Mettre en œuvre la Constitution genevoise
La Constitution genevoise indique dans son article 149 que « l’Etat prend les mesures permettant à toute personne de subvenir à ses besoins et à ceux de sa famille par un travail approprié, exercé dans des conditions équitables ». L’initiative « 23 frs, c’est un minimum ! » a donc permis de mettre en œuvre cet article constitutionnel par l’instauration d’un salaire minimum légal.
Le 21 juillet 2017, le Tribunal fédéral a rejeté le recours déposé par des organisations patronales contre la mise en œuvre d’un salaire minimum dans le canton de Neuchâtel. Il a estimé que cette mesure ne viole notamment ni le principe de la liberté économique ni celui de la proportionnalité, dans la mesure où l’Etat a le droit et la compétence de prendre des mesures poursuivant des motifs d’intérêt public ou de politique sociale. A Neuchâtel, un salaire minimum de 20 frs de l’heure a donc été validé, sur la base du calcul des revenus des prestations complémentaires à l’AVS et à l’AI. Le coût de la vie étant plus élevé à Genève, le même calcul pour notre canton a permis de fixer un salaire minimum de 23 frs de l’heure dans l’initiative (voir méthode de calcul).

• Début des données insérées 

(** The loop [for pattern in patterns] of [_parse_dm_intent].
    [match.group(1)] is returned as it is, [None] included;
    [text_lower.find(None)] raises a [TypeError]. *)
Fixpoint dm_scan (text text_lower : string) (patterns : list regex)
  : py (option (option string * string)) :=
  match patterns with
  | [] => Ret None
  | pattern :: patterns' =>
      match re_match pattern text_lower with
      | Some m =>
          let recipient := group m 1 in
          match group m 2 with
          | Some g2 =>
              let msg_start := find text_lower g2 in
              let message :=
                if (0 <? msg_start)%Z then slice_from text msg_start else g2 in
              Ret (Some (recipient, message))
          | None => Raise (TypeError "must be str, not None")
          end
      | None => dm_scan text text_lower patterns'
      end
  end.

Definition _parse_dm_intent (text : string)
  : py (option (option string * string)) :=
  let text_lower := strip (lower text) in
  dm_scan text text_lower dm_patterns.

Definition inbox_phrases : list string :=
  [ "inbox"; "messages"; "mail"; "dms"; "check messages"; "check my messages";
    "any messages"; "do i have messages"; "who messaged me"; "who wrote me";
    "show messages"; "read messages"; "unread"; "my inbox" ].

Definition _parse_inbox_intent (text : string) : bool :=
  let text_lower := strip (lower text) in
  existsb (fun phrase => contains phrase text_lower) inbox_phrases.

Definition colon_dash : cclass := COneOf [":"%char; "-"%char].   (* [:\-] *)

(** The three patterns of [_parse_global_chat_intent]. *)
Definition global_patterns : list regex :=
  [ (* ^global\s+(.+)$ *)
    Bol >> Lit "global" >> ws1 >> Grp 1 body >> Eol;
    (* ^(?:say|tell|broadcast|shout)\s+(?:to\s+)?(?:everyone|all|everybody|the world)\s*[:\-]?\s*(.+)$ *)
    Bol >> words "say" ["tell"; "broadcast"; "shout"] >> ws1
        >> Opt (Lit "to" >> ws1)
        >> words "everyone" ["all"; "everybody"; "the world"]
        >> Star CSpace >> Opt (One colon_dash) >> Star CSpace
        >> Grp 1 body >> Eol;
    (* ^(?:to\s+)?(?:everyone|all|everybody)[:\-]?\s+(.+)$ *)
    Bol >> Opt (Lit "to" >> ws1) >> words "everyone" ["all"; "everybody"]
        >> Opt (One colon_dash) >> ws1 >> Grp 1 body >> Eol ].
Lemma split_join (ws : list str) :
  Forall slash_free ws ->
  forall w0,
    slash_free w0 ->
    Spec.split_slash (w0 ++ flat_map (fun w => "/"%char :: w) ws) = w0 :: ws.
Proof.
  induction ws as [|w ws IH]; intros Hws w0 H0.
  - cbn [flat_map]. rewrite app_nil_r.
    induction H0 as [|c w0 Hc _ IH0]; [reflexivity|].
    cbn [Spec.split_slash]. apply Ascii.eqb_neq in Hc. rewrite Hc, IH0.
    reflexivity.
  - inversion Hws as [|? ? Hw Hws']; subst.
    induction H0 as [|c w0 Hc _ IH0].
    + cbn [app flat_map].
      rewrite split_slash_slash. f_equal. apply IH; assumption.
    + cbn [app Spec.split_slash]. apply Ascii.eqb_neq in Hc.
      rewrite Hc, IH0. reflexivity.
Qed.

Lemma length_flat_map_filter (p : str -> bool) (ws : list str) :
  (length (flat_map (fun w => "/"%char :: w) (filter p ws))
   <= length (flat_map (fun w => "/"%char :: w) ws))%nat.
Proof.
  induction ws as [|w ws IH]; [reflexivity|].
  cbn [filter flat_map]. destruct (p w).
  - cbn [flat_map]. rewrite !length_app. lia.
  - rewrite !length_app. lia.
Qed.

Lemma forallb_flat_map_filter (P : ascii -> bool) (p : str -> bool)
    (ws : list str) :
  forallb P (flat_map (fun w => "/"%char :: w) ws) = true ->
  forallb P (flat_map (fun w => "/"%char :: w) (filter p ws)) = true.
Proof.
  induction ws as [|w ws IH]; [reflexivity|].
  cbn [filter flat_map]. rewrite forallb_app. intros H.
  apply andb_true_iff in H. destruct H as [Hw Hws].
  destruct (p w); [|apply IH; exact Hws].
  cbn [flat_map]. rewrite forallb_app, Hw. apply IH. exact Hws.
Qed.

Lemma filter_keep_ok (ws : list str) :
  existsb (str_eqb (lit "..")) ws = false ->
  Forall component_ok (filter Spec.keep ws).
Proof.
  intros Hdd. apply Forall_forall. intros w Hw.
  apply filter_In in Hw. destruct Hw as [Hin Hkeep].
  unfold Spec.keep in Hkeep. apply negb_true_iff, orb_false_iff in Hkeep.
  destruct Hkeep as [Hnil Hdot].
  repeat split; intros ->.
  - discriminate Hnil.
  - discriminate Hdot.
  - assert (existsb (str_eqb (lit "..")) ws = true)
      by (apply existsb_exists; exists (lit ".."); split; [exact Hin|reflexivity]).
    congruence.
Qed.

Depuis, le salaire minimum légal a été indexé en fonction de l’indice des prix à la consommation.
Une initiative qui profite aux femmes et à tous-tes les salarié-e-s
Avec cette initiative, il s’agissait de mettre un terme au scandale de l’exploitation indécente de dizaines de milliers de travailleurs-euses à Genève. Deux tiers des salarié-e-s qui gagnaient moins de 4000 frs par mois pour un plein temps sont des femmes. L’initiative « 23 frs, c’est un minimum ! » représente par conséquent un pas significatif vers l’égalité salariale dans les faits.
De plus, l’amélioration du revenu de ces salarié-e-s durant leur vie active aura également pour effet d’améliorer leur revenu à la retraite.
Par ailleurs, celles et ceux qui prétendent qu’un salaire minimum légal aura pour effet de tirer l’ensemble des salaires vers le bas se trompent ou tentent de tromper les salarié-e-s. En effet, les salaires actuels plus élevés ne le sont pas par hasard : ils résultent de la capacité de négociation individuelle et collective, et de la nécessité pour les employeurs de recruter et de fidéliser de la main d’œuvre qualifiée et/ou motivée. Ce n’est donc pas le fait de fixer une limite inférieure aux bas salaires qui poussera les patrons à s’en rapprocher alors qu’ils pourraient déjà le faire aujourd’hui. Au contraire, revaloriser les bas salaires, qui sont généralement ceux des moins qualifié-e-s, aura pour effet de pousser vers le haut ceux des travailleurs-euses plus qualifié-e-s. Quant aux employeurs qui s’adonnent allègrement à la sous-enchère, ils se sont enfin vus poser une limite à cette pratique inacceptable.